Stored data entries:
◇ ◇ ◇

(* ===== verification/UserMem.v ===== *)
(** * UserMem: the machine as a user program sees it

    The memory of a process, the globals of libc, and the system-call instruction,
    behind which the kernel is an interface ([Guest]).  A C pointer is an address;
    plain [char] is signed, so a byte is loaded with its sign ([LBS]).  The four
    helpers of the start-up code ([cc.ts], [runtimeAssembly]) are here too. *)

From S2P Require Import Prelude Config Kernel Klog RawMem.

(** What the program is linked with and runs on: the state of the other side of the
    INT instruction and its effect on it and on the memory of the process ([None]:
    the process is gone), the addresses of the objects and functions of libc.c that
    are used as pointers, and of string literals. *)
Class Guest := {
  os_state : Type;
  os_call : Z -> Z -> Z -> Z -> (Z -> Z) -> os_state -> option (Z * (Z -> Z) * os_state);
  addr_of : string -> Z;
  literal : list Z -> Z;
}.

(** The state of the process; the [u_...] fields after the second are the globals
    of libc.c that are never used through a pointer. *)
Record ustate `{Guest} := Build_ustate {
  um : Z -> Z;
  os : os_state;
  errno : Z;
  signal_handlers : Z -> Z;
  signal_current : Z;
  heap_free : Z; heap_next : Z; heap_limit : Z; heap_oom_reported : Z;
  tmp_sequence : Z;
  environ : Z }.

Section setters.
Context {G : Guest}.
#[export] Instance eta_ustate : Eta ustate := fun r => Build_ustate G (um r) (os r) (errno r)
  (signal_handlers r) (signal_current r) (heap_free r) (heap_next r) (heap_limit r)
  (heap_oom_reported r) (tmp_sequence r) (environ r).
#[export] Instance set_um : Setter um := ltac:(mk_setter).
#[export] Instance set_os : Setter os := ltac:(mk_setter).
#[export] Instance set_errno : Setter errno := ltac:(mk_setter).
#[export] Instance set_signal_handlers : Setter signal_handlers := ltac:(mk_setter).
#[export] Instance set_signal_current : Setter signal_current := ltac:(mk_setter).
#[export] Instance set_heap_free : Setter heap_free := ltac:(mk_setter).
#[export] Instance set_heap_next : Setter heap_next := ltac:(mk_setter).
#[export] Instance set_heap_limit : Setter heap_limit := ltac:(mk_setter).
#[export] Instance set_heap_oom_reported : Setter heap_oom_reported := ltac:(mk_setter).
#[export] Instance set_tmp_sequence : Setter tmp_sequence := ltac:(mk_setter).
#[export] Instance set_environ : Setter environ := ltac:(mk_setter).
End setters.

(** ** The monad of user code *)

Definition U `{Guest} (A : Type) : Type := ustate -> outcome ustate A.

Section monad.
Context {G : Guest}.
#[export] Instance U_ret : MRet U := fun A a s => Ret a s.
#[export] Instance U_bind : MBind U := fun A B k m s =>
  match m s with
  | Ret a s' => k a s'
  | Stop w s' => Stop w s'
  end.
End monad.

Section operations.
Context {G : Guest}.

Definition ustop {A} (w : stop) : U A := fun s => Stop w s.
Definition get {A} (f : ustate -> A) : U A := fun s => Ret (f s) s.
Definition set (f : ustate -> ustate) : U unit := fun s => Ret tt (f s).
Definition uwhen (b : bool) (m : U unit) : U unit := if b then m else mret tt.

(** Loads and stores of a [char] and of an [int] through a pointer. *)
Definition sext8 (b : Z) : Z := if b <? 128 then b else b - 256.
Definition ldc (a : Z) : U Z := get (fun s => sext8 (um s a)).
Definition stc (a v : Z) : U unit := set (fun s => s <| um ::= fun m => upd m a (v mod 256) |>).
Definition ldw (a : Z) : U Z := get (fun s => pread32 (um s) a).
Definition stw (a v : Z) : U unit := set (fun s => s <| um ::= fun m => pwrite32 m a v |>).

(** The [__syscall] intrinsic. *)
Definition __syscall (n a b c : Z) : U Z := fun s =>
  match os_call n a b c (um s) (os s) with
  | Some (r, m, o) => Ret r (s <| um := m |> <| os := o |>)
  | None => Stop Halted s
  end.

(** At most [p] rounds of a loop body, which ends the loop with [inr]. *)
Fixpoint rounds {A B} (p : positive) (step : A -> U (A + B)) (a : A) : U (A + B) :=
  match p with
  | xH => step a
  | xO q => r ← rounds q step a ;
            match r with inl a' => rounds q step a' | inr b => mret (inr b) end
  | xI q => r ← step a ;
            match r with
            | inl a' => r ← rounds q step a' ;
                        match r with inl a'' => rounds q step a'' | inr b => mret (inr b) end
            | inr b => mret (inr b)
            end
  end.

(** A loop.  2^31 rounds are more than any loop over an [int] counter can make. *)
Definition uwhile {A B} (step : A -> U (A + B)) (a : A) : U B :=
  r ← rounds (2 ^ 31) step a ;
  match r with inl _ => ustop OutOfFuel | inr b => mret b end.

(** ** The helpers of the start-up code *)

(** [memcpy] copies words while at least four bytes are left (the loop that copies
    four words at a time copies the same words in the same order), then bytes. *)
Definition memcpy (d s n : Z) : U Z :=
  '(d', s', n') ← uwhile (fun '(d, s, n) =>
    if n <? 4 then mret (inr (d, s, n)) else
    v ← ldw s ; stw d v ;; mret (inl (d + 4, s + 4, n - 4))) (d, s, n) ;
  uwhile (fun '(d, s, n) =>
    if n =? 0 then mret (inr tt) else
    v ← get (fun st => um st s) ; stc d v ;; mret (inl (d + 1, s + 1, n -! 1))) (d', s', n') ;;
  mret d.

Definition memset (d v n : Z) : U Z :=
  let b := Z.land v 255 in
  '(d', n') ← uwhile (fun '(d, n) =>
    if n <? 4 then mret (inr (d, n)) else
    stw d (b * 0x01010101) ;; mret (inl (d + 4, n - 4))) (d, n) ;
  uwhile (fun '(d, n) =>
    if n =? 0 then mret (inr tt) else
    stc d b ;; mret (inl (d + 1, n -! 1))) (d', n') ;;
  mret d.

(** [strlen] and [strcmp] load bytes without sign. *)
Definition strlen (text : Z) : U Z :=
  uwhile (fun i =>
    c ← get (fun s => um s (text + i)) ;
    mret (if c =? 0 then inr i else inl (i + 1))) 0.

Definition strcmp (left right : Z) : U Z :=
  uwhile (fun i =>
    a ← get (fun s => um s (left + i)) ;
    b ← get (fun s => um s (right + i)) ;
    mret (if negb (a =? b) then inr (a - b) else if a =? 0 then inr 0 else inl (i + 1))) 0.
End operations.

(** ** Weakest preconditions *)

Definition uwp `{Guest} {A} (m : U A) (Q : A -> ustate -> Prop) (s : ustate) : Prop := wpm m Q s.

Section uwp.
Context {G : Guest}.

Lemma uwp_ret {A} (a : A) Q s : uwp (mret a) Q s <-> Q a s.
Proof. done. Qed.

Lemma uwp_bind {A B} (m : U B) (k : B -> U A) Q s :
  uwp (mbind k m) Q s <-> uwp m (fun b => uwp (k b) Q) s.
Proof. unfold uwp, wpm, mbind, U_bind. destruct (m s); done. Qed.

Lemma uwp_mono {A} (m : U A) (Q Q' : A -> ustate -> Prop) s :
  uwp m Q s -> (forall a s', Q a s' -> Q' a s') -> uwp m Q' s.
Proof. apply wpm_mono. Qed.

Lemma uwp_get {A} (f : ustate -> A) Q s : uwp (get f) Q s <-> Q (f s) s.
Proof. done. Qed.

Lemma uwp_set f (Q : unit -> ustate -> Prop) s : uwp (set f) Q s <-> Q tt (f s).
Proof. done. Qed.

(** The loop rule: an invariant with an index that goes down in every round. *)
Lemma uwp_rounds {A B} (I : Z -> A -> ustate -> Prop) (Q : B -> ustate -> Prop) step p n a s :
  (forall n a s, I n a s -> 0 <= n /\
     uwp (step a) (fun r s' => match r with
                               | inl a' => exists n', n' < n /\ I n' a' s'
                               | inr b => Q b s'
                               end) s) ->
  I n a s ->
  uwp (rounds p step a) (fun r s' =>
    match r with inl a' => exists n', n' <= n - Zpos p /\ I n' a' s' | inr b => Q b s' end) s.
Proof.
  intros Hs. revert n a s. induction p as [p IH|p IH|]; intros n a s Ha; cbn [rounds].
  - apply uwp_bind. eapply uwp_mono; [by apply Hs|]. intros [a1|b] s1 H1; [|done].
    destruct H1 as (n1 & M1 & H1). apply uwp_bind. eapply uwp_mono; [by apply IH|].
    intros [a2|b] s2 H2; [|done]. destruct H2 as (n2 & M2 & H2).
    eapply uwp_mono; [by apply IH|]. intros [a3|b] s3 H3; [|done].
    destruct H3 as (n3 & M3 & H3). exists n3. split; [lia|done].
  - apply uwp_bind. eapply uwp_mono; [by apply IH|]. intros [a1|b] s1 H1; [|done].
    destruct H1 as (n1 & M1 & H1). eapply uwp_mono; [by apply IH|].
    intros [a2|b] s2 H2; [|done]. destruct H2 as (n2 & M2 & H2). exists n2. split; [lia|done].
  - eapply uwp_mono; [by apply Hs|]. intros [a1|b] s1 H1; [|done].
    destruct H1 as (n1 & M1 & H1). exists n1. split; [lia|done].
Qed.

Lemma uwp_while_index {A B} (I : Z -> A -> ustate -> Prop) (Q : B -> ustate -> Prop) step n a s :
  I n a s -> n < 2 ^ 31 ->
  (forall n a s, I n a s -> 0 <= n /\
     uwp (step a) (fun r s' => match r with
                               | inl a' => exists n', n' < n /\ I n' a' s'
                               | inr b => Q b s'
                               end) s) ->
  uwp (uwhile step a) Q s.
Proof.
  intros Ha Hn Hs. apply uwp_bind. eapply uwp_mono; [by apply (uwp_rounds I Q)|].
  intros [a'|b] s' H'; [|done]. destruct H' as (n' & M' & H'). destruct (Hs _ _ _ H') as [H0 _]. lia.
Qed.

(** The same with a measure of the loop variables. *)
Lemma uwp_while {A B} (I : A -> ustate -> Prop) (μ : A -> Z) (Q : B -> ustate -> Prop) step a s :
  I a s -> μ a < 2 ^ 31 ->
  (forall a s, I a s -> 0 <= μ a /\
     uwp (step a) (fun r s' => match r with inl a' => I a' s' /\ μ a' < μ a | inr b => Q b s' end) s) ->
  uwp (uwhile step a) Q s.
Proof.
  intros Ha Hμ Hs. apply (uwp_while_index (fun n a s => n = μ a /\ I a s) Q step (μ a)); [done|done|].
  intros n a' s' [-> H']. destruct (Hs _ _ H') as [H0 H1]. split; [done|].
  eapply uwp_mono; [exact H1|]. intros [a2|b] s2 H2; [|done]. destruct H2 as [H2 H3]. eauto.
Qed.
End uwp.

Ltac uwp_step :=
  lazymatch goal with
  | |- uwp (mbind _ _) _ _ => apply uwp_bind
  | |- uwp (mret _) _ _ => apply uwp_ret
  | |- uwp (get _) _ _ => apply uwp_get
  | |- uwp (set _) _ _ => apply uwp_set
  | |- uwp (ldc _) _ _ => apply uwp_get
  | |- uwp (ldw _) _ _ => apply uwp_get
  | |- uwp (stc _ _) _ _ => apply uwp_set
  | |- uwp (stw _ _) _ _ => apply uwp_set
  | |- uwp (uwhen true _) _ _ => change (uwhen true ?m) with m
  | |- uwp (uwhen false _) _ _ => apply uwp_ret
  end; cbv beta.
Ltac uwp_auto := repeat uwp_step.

◇ ◇ ◇

Among the lines of the data, find every one that holds "Section" and copy it.

Section setters.
Section monad.
Section operations.
Section uwp.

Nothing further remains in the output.